TRY IT
Whenever a line in the entries below contains the string "ListEvaluationHistoryStaleRecords", copy that line.

------ INPUT RECORDS ------

Lemma delete_batch_ok ids w :
  w_faults w = [] →
  (∀ re l, h_latest (history (w_db w)) !! re = Some l → la_EvaluationHistoryID l ∉ ids) →
  ∃ w' n, delete_batch ids w = (w', Ok n) ∧ w_faults w' = [] ∧
    history (w_db w') = delete_statuses ids (history (w_db w)) ∧
    n = (rows (history (w_db w)) - rows (history (w_db w')))%Z.
Proof.
  intros Hf Hl. unfold delete_batch.
  assert (Hrun : ∃ n, DeleteEvaluationHistoryByIDs ids w
    = (upd_history (delete_statuses ids) w, Ok n)).
  { unfold DeleteEvaluationHistoryByIDs. rewrite query_ok by done. simpl.
    rewrite bool_decide_eq_false_2; [by eexists|].
    intros (re & l & Hla & Hin). apply list_elem_of_fmap in Hin as ([id s] & Heq & Hin).
    apply elem_of_map_to_list, map_lookup_filter_Some in Hin as [_ Hid]. simpl in *. subst.
    by eapply Hl. }
  destruct Hrun as [n Hrun]. eexists _, n.
  rewrite (proj2 (wrapf_Ok _ _ _ _ _) (WithTransaction_runs _ _ _ _ Hf Hrun Hf)).
  apply DeleteEvaluationHistoryByIDs_Ok in Hrun as (Hh & -> & _).
  split_and!; [done|done|done|]. rewrite Hh. unfold rows.
  rewrite (size_filter_split (h_statuses (history (w_db w))) ids). simpl. lia.
Qed.

Lemma delete_loop_completes fuel batchSize records deleted w :
  w_faults w = [] → 0 < batchSize → length records ≤ fuel →
  (∀ re l, h_latest (history (w_db w)) !! re = Some l →
     la_EvaluationHistoryID l ∉ sr_ID <$> records) →
  ∃ w' n, delete_loop fuel batchSize records deleted w = Some (w', Ok n) ∧ w_faults w' = [] ∧
    history (w_db w') = delete_statuses (sr_ID <$> records) (history (w_db w)) ∧
    n = (deleted + (rows (history (w_db w)) - rows (history (w_db w'))))%Z.
Proof.
  revert batchSize records deleted w.
  induction fuel as [|fuel IH]; intros batchSize records deleted w Hf Hb Hlen Hl;
    destruct records as [|x records]; cbn [delete_loop].
  1,3: exists w, deleted; rewrite delete_statuses_nil; split_and!; [done..|lia].
  { simpl in Hlen. lia. }
  set (l := x :: records) in *. set (n := next_batch batchSize l).
  assert (Hn : 0 < n).
  { unfold n, next_batch. destruct (Nat.ltb_spec (length l) batchSize); [simpl; lia|done]. }
  destruct (delete_batch_ok (sr_ID <$> take n l) w Hf) as (w1 & m & -> & Hf1 & Hh1 & Hm).
  { intros re la Hla Hin. apply (Hl re la Hla). rewrite fmap_take in Hin.
    by eapply subseteq_take. }
  destruct (IH n (drop n l) (deleted + m)%Z w1 Hf1 Hn) as (w2 & k & -> & Hf2 & Hh2 & Hk).
  - rewrite length_drop. simpl in *. lia.
  - rewrite Hh1. intros re la Hla Hin. apply (Hl re la Hla). rewrite fmap_drop in Hin.
    by eapply subseteq_drop.
  - exists w2, k. split_and!; [done|done| |lia].
    rewrite Hh2, Hh1, delete_statuses_app. by rewrite <-fmap_app, take_drop.
Qed.

(** Listing the stale records, the connection working. *)
Lemma list_stale_run threshold w :
  w_faults w = [] →
  ListEvaluationHistoryStaleRecords threshold purge_limit w =
    (w, Ok (take (Z.to_nat purge_limit) (stale_rows (w_db w) threshold))).
Proof. intros Hf. unfold ListEvaluationHistoryStaleRecords. by rewrite select_ok. Qed.

(** Nothing is stale once the stale records are gone. *)
Lemma stale_rows_purged d d' threshold :
  history d' = delete_statuses (sr_ID <$> stale_rows d threshold) (history d) →
  stale_rows d' threshold = [].
Proof.
  intros Hh. apply elem_of_nil_inv. intros r (s & Hs & Hr)%stale_rows_elem.
  change (evaluation_statuses d') with (h_statuses (history d')) in Hs. rewrite Hh in Hs.
  apply delete_statuses_lookup in Hs as [Hs Hnot]. apply Hnot, list_elem_of_fmap.
  exists r. split; [done|]. apply stale_rows_elem. exists s. split; [done|].
  rewrite <-Hr. unfold stale_row, is_latest.
  change (evaluation_rule_entities d') with (h_entities (history d')).
  change (latest_evaluation_statuses d') with (h_latest (history d')). by rewrite Hh.
Qed.

(** C37: purging finishes and leaves nothing stale.  With a working connection,
    a batch size that is not zero and no more stale records than one listing
    returns, the loop ends after at most one batch per record, reports as many
    deletions as there are fewer statuses, and a second listing is empty. *)
Theorem purge_complete fuel threshold batchSize w
    (Hwf : history_wf (history (w_db w))) (Hf : w_faults w = []) (Hb : 0 < batchSize)
    (Hlimit : (Z.of_nat (length (stale_rows (w_db w) threshold)) ≤ purge_limit)%Z)
    (Hfuel : length (stale_rows (w_db w) threshold) ≤ fuel) :
  ∃ w' n, purgeLoop fuel threshold batchSize false w = Some (w', Ok n) ∧
    n = (rows (history (w_db w)) - rows (history (w_db w')))%Z ∧
    (ListEvaluationHistoryStaleRecords threshold purge_limit w').2 = Ok [].
Proof.
  unfold purgeLoop, wrapf. rewrite list_stale_run by done. simpl.
  rewrite take_ge by (apply Nat2Z.inj_le; rewrite Z2Nat.id; [done|unfold purge_limit; lia]).
  destruct (stale_rows (w_db w) threshold) as [|x l] eqn:Hr.
  { exists w, 0%Z. split_and!; [done|lia|]. rewrite list_stale_run, Hr by done.
    by rewrite take_nil. }
  rewrite <-Hr in *. unfold deleteEvaluationHistory.
  destruct (delete_loop_completes fuel batchSize (stale_rows (w_db w) threshold) 0 w)
    as (w' & n & -> & Hf' & Hh & Hn); [done..| |].
  - intros re la Hla Hin. apply list_elem_of_fmap in Hin as (r & Heq & Hin).
    apply stale_rows_stale in Hin. by apply (stale_not_latest _ _ _ Hwf Hin re la Hla).
  - exists w', n. split_and!; [done|lia|]. rewrite list_stale_run by done.
    rewrite (stale_rows_purged _ _ _ Hh). by rewrite take_nil.
Qed.

(** A batch size of zero makes the purge run for ever.  If there is a stale
    record and the connection works, no number of batches is enough: each one
    deletes nothing and leaves the list as long as it was. *)
Theorem purge_zero_batch_diverges threshold w
    (Hwf : history_wf (history (w_db w))) (Hf : w_faults w = [])
    (Hstale : stale_rows (w_db w) threshold ≠ []) :
  ∀ fuel, purgeLoop fuel threshold 0 false w = None.
Proof.
  assert (Hloop : ∀ fuel x l deleted w, w_faults w = [] →
    delete_loop fuel 0 (x :: l) deleted w = None).
  { clear. induction fuel as [|fuel IH]; intros x l deleted w Hf; [done|].
    cbn [delete_loop]. unfold next_batch. simpl.
    destruct (delete_batch_ok [] w Hf) as (w1 & n & Hrun & Hf1 & _).
    { intros re la _. apply not_elem_of_nil. }
    change (take 0 (x :: l)) with ([] : list StaleRow). simpl. rewrite Hrun. by apply IH. }
  intros fuel. unfold purgeLoop, wrapf. rewrite list_stale_run by done. simpl.
  destruct (stale_rows (w_db w) threshold) as [|x l] eqn:Hr; [done|].
  destruct (Z.to_nat purge_limit) as [|k] eqn:Hk; [unfold purge_limit in Hk; lia|].
  simpl. by apply Hloop.
Qed.

(** *** Witnesses: one rule entity with an old status and a latest one *)

Definition ex_status (t : Z) : EvaluationStatus :=
  {| es_RuleEntityID := 60%N; es_Status := EvalStatusTypesSuccess; es_Details := "";
     es_EvaluationTime := t; es_Checkpoint := "{}" |}.

Definition ex_history : History :=
  {| h_entities := {[60%N := {| ere_RuleID := 20%N; ere_EntityType := EntitiesRepository;
                                ere_EntityInstanceID := 7%N |}]};
     h_statuses := {[50%N := ex_status 10; 51%N := ex_status 20]};
     h_latest := {[60%N := {| la_EvaluationHistoryID := 51%N; la_ProfileID := 40%N |}]};
     h_outputs := ∅; h_remediations := []; h_alerts := [] |}.

Lemma ex_history_ok : history_wf ex_history.
Proof.
  split; unfold ex_history; simpl.
  - intros re l [<- <-]%lookup_singleton_Some. by exists (ex_status 20).
  - intros id s [[_ <-]|[_ [_ <-]%lookup_singleton_Some]]%lookup_insert_Some; by eexists.
  - intros re row [<- _]%lookup_singleton_Some. by eexists.
  - by intros re1 re2 r1 r2 [<- _]%lookup_singleton_Some [<- _]%lookup_singleton_Some.
  - intros id o. by rewrite lookup_empty.
  - by intros e ?%not_elem_of_nil.
  - by intros e ?%not_elem_of_nil.
Qed.

Definition ex_purge_world : World := ex_world (set_history ex_history ex_db) [].

Example purge_keeps_latest_witness :
  ∃ w' r, purgeLoop 5 100 1 false ex_purge_world = Some (w', r) ∧
    history_wf (history (w_db w')).
Proof.
  destruct (purgeLoop 5 100 1 false ex_purge_world) as [[w' r]|] eqn:Hrun.
  - exists w', r. split; [done|].
    exact (proj1 (purge_keeps_latest 5 100 1 false ex_purge_world w' r ex_history_ok Hrun)).
  - exfalso. vm_compute in Hrun. discriminate.
Defined.

Example purge_complete_witness :
  ∃ w' n, purgeLoop 5 100 1 false ex_purge_world = Some (w', Ok n) ∧
    (ListEvaluationHistoryStaleRecords 100 purge_limit w').2 = Ok [].
Proof.
  destruct (purge_complete 5 100 1 ex_purge_world ex_history_ok eq_refl) as (w' & n & H1 & _ & H2).
  - lia.
  - by vm_compute.
  - vm_compute. lia.
  - by exists w', n.
Defined.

------

ANSWER SECTION
  ListEvaluationHistoryStaleRecords threshold purge_limit w =
Proof. intros Hf. unfold ListEvaluationHistoryStaleRecords. by rewrite select_ok. Qed.
    (ListEvaluationHistoryStaleRecords threshold purge_limit w').2 = Ok [].
    (ListEvaluationHistoryStaleRecords 100 purge_limit w').2 = Ok [].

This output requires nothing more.